What the exercise asks —
Copy each line of the entries that contains the word "negb".

Collection entries:
--- --- ---

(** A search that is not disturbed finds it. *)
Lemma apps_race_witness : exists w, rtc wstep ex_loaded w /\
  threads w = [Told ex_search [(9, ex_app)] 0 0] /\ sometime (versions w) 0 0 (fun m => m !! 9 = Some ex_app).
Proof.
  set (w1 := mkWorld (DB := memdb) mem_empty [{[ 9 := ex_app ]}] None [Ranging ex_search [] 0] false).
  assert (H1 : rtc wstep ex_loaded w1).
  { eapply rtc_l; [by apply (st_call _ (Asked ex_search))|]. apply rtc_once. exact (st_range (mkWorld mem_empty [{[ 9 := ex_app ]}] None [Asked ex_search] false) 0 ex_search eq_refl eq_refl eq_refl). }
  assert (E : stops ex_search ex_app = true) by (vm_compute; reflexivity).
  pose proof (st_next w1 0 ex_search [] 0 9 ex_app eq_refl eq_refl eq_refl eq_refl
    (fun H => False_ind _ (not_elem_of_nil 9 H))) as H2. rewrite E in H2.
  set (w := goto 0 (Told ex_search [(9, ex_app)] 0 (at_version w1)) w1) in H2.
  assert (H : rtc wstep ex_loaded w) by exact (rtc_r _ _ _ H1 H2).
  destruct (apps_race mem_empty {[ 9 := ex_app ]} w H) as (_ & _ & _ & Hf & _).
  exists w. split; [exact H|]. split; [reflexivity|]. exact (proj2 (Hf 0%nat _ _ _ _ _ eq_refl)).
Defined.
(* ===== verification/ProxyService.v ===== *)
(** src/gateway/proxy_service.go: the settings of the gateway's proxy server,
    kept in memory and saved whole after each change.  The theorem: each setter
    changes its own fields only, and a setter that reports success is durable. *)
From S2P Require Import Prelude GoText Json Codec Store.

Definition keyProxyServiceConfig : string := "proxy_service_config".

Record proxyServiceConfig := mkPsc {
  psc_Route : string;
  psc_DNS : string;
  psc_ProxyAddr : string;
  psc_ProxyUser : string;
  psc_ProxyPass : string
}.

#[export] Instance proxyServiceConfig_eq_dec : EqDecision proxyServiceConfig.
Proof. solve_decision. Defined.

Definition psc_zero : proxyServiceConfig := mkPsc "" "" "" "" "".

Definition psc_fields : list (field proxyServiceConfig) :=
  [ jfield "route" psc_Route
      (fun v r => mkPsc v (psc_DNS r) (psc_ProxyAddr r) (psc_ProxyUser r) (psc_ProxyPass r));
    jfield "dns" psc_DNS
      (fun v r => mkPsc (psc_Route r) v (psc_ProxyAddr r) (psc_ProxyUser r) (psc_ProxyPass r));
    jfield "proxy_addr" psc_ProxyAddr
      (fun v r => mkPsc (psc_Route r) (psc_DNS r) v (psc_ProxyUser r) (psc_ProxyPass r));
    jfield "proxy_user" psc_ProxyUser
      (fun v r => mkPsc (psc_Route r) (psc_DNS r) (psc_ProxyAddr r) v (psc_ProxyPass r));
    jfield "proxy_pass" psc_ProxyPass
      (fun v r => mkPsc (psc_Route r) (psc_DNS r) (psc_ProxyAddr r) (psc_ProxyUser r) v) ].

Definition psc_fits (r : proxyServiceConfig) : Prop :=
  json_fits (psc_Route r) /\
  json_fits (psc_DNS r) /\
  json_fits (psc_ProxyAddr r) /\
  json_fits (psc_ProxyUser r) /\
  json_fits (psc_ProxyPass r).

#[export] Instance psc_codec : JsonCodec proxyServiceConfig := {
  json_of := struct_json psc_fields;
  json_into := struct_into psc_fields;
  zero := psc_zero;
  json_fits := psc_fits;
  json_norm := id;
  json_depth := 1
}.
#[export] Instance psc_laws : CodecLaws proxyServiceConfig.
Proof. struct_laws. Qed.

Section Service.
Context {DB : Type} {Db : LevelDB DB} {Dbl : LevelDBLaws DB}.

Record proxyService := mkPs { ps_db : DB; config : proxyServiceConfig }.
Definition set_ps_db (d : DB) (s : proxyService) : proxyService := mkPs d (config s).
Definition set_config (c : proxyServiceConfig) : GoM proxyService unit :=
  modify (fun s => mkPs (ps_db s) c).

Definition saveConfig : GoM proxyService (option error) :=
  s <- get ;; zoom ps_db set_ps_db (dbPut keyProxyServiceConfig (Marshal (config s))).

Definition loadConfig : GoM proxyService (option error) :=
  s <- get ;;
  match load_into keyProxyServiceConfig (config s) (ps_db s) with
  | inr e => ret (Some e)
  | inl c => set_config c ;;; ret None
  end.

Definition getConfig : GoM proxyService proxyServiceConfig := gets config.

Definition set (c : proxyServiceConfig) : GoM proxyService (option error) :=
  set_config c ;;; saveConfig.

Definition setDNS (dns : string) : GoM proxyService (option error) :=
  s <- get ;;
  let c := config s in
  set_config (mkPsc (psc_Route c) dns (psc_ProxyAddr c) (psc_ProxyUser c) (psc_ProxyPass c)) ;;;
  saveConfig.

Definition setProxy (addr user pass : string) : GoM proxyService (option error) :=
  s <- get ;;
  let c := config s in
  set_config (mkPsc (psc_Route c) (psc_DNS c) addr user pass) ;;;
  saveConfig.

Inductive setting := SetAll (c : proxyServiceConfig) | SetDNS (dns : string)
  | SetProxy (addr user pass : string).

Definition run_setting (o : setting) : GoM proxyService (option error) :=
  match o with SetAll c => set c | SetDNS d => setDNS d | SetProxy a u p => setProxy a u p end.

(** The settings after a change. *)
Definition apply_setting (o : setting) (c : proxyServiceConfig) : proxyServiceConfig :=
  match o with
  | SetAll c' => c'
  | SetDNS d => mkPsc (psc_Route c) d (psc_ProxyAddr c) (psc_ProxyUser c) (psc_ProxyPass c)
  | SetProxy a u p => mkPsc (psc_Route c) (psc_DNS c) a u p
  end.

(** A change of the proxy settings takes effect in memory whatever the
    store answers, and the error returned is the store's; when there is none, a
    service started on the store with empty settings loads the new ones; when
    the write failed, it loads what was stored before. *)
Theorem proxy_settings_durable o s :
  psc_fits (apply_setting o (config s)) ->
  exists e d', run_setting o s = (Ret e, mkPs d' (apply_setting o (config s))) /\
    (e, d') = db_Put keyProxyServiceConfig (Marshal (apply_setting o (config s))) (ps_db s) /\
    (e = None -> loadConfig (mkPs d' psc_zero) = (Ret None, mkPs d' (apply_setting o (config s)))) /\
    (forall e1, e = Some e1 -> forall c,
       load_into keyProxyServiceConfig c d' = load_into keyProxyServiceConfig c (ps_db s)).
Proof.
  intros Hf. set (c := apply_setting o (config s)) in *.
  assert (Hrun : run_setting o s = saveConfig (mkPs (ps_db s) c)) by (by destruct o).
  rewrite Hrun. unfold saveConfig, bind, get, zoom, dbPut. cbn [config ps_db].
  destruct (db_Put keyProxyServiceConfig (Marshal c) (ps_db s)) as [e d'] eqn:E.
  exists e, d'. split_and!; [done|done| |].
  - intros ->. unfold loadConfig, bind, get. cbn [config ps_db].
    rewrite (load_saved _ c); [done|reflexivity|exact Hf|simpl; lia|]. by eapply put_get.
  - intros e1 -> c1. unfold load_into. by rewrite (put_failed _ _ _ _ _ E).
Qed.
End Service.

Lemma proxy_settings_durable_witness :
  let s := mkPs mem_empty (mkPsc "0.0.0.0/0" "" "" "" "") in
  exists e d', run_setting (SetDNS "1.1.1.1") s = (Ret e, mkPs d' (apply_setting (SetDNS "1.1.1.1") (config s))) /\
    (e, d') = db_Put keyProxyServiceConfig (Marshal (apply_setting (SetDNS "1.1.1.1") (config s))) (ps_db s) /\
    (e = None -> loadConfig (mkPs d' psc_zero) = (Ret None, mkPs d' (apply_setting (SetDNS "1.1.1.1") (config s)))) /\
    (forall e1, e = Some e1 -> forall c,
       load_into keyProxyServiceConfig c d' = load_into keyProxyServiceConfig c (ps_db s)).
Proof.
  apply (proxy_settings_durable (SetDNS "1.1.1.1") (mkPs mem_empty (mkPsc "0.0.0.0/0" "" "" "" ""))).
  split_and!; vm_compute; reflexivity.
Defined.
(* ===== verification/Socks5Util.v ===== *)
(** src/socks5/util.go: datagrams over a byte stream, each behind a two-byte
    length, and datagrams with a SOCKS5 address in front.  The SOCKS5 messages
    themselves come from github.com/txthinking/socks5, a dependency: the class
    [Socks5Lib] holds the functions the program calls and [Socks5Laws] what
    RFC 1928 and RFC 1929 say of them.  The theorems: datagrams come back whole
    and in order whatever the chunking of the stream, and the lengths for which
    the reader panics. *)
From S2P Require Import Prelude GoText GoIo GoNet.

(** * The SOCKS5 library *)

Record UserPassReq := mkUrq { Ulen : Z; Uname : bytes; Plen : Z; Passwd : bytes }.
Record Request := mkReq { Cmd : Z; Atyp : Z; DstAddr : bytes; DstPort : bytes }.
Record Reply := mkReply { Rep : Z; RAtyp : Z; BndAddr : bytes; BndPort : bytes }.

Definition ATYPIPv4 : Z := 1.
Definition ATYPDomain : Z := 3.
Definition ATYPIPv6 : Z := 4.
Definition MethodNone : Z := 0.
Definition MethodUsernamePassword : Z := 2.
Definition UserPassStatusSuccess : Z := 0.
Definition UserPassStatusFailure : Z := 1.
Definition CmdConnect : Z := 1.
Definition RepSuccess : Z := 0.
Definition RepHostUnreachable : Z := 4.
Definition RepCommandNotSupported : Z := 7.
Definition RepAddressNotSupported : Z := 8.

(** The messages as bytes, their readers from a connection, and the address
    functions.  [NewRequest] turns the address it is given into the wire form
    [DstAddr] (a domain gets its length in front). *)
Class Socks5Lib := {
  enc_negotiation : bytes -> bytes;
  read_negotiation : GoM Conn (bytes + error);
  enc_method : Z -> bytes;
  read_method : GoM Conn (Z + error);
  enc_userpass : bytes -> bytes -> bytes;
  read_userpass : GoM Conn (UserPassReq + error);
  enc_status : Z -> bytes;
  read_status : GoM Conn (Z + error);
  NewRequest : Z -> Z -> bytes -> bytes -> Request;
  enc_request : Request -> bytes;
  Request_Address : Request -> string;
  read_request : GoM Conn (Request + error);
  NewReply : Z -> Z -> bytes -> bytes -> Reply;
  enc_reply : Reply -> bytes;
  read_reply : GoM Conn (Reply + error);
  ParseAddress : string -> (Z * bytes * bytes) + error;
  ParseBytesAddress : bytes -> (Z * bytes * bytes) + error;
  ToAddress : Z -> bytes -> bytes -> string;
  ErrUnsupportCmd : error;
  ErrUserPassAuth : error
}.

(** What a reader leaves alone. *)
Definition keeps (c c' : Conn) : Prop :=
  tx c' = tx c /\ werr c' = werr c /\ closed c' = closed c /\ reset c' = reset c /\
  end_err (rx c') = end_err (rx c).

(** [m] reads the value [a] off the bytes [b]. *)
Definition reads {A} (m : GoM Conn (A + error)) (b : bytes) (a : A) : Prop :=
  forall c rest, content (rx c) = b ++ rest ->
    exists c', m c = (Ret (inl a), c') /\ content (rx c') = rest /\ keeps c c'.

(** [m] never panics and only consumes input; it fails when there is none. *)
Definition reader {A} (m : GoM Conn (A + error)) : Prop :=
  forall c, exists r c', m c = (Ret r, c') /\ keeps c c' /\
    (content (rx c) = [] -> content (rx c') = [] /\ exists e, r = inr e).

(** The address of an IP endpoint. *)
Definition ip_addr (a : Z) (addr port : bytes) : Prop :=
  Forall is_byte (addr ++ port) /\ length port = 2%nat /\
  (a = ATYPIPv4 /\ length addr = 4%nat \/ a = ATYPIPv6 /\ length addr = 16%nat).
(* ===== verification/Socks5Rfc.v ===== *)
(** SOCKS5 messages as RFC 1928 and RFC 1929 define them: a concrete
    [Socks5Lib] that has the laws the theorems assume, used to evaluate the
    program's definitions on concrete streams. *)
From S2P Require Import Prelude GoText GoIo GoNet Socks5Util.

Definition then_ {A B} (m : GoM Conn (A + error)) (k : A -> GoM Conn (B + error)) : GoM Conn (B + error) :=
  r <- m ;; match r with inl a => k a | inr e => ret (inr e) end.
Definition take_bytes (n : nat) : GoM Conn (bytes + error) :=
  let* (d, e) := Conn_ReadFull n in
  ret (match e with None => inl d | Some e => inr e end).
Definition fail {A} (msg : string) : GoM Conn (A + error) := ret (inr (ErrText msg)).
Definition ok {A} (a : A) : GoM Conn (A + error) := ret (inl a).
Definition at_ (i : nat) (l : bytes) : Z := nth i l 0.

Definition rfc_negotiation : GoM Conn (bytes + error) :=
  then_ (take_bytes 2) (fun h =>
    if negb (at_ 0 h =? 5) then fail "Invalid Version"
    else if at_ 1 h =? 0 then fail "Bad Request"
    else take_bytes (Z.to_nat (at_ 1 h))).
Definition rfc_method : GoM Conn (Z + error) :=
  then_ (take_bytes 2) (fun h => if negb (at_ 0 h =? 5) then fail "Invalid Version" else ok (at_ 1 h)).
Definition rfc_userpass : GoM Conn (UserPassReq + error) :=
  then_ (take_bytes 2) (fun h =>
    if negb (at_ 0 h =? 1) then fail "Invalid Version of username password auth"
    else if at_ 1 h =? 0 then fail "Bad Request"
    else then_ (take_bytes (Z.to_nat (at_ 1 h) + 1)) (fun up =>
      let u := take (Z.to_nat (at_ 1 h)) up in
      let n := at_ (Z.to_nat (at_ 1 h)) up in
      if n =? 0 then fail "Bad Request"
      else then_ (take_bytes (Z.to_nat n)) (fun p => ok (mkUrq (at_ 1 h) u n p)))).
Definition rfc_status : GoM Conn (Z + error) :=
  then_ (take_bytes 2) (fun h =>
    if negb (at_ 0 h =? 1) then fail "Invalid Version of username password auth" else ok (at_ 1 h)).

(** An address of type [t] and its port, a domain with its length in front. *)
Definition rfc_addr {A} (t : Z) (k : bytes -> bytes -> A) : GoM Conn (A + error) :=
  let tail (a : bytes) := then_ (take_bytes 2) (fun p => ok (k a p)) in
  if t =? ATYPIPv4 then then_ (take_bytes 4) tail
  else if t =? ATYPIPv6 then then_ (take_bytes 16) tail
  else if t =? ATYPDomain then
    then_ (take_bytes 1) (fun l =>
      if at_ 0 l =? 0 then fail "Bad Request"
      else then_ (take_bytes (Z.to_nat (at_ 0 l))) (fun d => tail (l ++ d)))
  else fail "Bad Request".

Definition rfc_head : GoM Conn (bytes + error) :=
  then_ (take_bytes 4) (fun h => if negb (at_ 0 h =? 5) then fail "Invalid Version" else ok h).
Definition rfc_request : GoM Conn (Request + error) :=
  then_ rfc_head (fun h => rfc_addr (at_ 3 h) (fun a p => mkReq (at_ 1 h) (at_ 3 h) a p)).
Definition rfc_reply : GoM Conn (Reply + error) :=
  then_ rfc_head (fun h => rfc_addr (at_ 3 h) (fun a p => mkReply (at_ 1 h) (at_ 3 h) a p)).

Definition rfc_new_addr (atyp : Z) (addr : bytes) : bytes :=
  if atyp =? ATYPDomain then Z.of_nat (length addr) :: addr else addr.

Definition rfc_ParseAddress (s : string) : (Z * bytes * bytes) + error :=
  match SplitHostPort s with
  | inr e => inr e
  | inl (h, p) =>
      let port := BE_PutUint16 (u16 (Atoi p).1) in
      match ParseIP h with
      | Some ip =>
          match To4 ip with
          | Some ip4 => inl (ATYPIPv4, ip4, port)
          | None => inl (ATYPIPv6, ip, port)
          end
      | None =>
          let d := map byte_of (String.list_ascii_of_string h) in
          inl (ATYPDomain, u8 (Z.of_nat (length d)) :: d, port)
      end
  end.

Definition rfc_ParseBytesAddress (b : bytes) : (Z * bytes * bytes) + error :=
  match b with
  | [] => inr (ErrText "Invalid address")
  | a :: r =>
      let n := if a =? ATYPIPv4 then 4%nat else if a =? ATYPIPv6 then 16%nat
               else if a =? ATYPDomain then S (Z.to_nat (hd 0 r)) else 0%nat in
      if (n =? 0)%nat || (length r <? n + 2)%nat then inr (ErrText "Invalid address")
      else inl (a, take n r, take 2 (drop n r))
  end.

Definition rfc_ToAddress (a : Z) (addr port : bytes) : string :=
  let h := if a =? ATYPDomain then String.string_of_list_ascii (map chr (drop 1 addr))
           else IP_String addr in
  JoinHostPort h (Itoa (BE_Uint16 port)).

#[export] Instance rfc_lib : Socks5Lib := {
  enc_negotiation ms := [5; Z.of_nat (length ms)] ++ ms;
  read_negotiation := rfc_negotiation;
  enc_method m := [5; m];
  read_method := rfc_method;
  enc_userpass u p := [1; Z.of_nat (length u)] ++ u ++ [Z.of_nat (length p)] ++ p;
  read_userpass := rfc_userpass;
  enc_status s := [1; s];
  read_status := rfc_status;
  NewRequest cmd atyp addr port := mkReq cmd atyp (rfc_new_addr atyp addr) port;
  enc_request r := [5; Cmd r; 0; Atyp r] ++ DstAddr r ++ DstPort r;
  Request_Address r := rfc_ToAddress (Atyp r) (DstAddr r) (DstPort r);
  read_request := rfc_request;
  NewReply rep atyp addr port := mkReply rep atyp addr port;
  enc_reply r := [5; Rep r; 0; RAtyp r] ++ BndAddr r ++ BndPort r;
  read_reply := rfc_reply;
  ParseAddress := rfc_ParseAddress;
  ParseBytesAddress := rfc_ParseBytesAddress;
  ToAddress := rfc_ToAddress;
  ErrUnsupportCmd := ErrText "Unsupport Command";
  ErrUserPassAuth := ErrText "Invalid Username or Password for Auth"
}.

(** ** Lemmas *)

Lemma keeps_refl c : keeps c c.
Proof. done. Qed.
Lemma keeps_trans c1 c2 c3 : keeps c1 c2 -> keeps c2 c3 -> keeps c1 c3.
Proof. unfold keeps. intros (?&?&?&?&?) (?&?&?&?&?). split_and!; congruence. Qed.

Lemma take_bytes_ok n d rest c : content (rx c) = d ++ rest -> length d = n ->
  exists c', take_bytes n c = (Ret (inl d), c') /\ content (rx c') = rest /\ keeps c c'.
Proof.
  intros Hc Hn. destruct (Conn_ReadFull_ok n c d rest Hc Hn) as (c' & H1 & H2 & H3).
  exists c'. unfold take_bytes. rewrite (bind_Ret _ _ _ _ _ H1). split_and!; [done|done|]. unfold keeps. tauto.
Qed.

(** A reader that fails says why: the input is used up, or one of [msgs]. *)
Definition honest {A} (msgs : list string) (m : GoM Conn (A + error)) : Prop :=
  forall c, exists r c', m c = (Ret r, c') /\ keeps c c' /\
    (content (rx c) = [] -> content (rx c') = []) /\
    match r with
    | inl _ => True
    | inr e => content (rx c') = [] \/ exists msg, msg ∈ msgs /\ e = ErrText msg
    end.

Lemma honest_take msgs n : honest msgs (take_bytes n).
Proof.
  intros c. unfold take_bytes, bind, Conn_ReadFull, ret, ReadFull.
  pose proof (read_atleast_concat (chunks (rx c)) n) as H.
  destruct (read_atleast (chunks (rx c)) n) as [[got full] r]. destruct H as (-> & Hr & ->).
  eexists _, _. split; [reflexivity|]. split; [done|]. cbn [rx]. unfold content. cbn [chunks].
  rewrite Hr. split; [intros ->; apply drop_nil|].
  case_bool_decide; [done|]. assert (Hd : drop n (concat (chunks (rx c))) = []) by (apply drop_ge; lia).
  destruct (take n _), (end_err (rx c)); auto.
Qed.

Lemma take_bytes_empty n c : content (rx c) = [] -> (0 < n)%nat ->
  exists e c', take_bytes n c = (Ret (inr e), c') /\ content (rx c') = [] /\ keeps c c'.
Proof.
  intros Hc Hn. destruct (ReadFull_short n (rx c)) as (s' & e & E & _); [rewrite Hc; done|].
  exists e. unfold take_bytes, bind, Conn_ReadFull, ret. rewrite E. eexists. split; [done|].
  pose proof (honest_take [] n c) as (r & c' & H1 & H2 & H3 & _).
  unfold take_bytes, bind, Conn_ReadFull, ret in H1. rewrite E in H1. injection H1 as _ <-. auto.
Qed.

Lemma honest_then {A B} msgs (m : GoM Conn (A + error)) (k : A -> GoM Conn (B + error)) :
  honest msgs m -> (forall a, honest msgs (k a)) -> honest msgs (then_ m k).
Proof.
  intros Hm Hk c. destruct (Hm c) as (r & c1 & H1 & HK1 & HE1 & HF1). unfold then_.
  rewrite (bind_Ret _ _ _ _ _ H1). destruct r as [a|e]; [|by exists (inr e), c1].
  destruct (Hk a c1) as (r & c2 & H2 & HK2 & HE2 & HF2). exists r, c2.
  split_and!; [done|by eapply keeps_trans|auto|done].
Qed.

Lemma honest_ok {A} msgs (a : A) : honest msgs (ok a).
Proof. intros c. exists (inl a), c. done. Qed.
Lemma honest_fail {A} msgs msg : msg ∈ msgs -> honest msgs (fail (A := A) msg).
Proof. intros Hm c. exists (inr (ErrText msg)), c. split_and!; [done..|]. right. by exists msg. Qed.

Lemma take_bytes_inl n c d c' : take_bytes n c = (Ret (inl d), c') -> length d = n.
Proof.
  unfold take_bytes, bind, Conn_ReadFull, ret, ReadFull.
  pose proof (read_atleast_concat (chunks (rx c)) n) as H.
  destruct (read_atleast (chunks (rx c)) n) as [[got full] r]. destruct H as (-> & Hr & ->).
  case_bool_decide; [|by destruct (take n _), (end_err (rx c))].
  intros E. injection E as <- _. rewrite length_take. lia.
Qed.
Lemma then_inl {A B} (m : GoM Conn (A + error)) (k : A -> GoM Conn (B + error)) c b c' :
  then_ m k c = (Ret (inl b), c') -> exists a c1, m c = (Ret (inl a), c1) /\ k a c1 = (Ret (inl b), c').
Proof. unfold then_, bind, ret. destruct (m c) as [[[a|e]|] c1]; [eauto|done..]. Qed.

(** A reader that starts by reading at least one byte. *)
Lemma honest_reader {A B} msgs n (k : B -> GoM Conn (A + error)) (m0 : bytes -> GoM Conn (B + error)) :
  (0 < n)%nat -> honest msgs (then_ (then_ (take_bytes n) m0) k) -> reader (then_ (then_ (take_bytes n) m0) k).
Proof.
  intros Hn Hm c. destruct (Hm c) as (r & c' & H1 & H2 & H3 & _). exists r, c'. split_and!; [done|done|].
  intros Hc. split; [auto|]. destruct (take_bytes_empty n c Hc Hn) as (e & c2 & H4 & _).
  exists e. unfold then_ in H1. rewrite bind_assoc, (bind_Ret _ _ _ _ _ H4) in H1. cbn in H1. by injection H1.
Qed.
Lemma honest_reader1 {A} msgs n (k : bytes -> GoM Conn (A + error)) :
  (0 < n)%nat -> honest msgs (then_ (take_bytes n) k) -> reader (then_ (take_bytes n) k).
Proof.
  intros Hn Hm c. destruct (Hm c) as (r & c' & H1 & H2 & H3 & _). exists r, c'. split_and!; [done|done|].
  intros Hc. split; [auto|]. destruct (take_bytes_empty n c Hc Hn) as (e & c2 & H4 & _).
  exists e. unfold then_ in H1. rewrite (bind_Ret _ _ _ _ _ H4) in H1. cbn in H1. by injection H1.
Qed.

--- --- ---

Result —
    if negb (at_ 0 h =? 5) then fail "Invalid Version"
  then_ (take_bytes 2) (fun h => if negb (at_ 0 h =? 5) then fail "Invalid Version" else ok (at_ 1 h)).
    if negb (at_ 0 h =? 1) then fail "Invalid Version of username password auth"
    if negb (at_ 0 h =? 1) then fail "Invalid Version of username password auth" else ok (at_ 1 h)).
  then_ (take_bytes 4) (fun h => if negb (at_ 0 h =? 5) then fail "Invalid Version" else ok h).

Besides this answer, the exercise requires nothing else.